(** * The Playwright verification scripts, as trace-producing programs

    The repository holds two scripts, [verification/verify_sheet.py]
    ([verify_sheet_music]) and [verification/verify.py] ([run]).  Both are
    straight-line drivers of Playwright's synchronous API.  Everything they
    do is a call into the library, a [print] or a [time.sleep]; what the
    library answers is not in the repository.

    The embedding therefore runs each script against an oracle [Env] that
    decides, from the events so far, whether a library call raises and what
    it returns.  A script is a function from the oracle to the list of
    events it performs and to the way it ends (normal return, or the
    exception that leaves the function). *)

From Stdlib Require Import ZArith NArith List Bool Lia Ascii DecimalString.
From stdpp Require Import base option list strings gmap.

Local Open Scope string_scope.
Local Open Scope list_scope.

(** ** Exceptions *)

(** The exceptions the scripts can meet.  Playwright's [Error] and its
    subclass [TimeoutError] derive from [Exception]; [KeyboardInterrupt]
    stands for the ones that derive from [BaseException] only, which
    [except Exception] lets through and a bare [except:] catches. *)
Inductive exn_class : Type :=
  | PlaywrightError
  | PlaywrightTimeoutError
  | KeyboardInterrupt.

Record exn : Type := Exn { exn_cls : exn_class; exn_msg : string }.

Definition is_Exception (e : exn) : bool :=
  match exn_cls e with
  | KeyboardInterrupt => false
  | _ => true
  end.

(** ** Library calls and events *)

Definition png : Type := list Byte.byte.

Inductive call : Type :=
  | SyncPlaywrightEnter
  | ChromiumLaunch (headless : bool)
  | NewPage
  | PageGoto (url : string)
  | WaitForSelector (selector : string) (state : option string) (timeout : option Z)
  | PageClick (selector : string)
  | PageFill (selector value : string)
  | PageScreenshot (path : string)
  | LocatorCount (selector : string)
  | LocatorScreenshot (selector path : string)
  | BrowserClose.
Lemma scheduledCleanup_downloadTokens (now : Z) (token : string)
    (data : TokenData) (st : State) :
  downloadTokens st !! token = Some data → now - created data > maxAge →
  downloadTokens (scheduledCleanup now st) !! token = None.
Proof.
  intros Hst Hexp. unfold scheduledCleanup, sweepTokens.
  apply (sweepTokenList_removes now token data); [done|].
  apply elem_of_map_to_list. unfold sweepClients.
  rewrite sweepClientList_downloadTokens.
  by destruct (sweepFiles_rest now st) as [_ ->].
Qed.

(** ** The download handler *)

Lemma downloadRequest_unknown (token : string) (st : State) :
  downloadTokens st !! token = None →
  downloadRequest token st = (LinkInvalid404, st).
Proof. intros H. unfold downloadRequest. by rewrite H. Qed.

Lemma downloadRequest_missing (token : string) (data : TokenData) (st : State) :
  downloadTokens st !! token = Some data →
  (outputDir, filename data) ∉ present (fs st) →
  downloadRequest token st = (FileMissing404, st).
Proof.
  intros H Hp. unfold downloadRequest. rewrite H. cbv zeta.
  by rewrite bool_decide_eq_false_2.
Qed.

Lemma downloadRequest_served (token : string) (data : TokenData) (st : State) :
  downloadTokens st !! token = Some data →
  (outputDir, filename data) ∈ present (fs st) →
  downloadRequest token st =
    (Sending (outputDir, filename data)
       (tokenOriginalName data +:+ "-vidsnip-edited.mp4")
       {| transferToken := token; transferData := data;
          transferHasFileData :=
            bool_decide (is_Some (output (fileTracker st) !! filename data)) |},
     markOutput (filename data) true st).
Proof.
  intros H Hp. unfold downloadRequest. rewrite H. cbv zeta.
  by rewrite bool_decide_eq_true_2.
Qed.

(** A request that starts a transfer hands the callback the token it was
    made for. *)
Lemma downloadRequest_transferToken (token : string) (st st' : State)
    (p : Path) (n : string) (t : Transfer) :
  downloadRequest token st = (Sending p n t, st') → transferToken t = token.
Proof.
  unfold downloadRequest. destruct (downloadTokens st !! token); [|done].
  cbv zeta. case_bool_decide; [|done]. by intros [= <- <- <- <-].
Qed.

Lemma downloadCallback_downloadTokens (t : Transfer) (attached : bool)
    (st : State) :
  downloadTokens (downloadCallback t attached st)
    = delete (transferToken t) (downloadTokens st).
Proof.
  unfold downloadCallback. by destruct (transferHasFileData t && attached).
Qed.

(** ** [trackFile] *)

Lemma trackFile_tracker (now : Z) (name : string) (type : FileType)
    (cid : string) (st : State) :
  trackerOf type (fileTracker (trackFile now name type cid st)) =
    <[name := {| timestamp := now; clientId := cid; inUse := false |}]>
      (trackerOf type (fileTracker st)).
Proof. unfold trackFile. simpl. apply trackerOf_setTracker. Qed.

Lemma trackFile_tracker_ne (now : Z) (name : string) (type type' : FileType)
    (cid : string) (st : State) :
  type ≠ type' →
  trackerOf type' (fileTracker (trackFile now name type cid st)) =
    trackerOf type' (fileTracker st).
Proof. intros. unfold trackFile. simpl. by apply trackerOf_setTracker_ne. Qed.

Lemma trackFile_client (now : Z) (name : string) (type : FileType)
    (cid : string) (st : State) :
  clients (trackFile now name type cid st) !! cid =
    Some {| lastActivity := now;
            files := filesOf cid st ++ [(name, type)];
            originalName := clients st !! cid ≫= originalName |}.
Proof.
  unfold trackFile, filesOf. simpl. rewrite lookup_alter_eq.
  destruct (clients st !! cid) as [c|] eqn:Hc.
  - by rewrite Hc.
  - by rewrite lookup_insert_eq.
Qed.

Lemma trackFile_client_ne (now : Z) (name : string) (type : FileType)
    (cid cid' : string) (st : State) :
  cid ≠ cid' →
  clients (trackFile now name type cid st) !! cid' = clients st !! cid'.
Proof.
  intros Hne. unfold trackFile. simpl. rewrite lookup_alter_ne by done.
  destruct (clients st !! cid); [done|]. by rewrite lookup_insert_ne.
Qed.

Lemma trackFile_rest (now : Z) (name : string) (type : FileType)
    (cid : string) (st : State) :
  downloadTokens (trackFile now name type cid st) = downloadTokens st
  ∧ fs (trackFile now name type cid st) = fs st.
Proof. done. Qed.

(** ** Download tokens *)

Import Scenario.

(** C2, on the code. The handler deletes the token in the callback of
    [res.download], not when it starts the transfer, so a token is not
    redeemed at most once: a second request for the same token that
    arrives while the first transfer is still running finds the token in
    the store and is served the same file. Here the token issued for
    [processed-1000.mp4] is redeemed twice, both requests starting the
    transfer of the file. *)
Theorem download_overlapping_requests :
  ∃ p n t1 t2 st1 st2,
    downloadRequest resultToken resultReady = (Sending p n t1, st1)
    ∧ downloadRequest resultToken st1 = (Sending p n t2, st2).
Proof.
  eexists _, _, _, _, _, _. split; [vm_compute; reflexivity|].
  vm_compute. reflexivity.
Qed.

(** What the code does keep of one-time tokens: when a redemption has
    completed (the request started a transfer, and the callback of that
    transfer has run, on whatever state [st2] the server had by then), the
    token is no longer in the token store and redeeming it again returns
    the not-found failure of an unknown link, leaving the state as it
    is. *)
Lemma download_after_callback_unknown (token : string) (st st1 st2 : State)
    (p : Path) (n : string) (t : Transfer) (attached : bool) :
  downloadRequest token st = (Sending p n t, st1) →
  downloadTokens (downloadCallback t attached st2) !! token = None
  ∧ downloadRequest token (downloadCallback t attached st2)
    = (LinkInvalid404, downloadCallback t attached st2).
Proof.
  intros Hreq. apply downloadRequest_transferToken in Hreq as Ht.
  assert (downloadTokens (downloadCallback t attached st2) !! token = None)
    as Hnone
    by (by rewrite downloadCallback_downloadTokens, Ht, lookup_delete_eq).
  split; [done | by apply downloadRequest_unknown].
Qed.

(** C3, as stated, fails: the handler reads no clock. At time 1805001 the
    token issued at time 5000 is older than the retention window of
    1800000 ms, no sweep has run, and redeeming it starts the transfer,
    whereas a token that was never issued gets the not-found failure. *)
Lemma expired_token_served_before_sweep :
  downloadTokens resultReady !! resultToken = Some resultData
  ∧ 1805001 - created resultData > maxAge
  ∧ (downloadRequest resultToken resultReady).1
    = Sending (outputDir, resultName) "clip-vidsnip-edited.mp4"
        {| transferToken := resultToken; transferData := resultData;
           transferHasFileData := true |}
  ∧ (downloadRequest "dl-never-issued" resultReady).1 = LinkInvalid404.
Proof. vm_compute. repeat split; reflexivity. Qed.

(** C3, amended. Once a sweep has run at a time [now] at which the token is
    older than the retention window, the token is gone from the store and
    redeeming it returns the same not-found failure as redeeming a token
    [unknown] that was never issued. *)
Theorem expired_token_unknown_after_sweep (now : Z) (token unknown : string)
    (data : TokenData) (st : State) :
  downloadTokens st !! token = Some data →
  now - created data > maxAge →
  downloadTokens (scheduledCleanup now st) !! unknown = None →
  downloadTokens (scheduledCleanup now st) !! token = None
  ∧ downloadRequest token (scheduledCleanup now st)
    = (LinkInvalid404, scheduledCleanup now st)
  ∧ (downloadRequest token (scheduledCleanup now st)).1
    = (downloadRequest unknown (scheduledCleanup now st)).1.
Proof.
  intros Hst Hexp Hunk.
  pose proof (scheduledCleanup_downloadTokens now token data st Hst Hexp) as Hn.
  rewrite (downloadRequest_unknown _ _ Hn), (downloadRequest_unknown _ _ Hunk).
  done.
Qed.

* [What to do]:
Restate verbatim the first line above and all lines after it through the line containing "straight-line drivers of"; omit the rest.

* [Result below]:
(** * The Playwright verification scripts, as trace-producing programs

    The repository holds two scripts, [verification/verify_sheet.py]
    ([verify_sheet_music]) and [verification/verify.py] ([run]).  Both are
    straight-line drivers of Playwright's synchronous API.  Everything they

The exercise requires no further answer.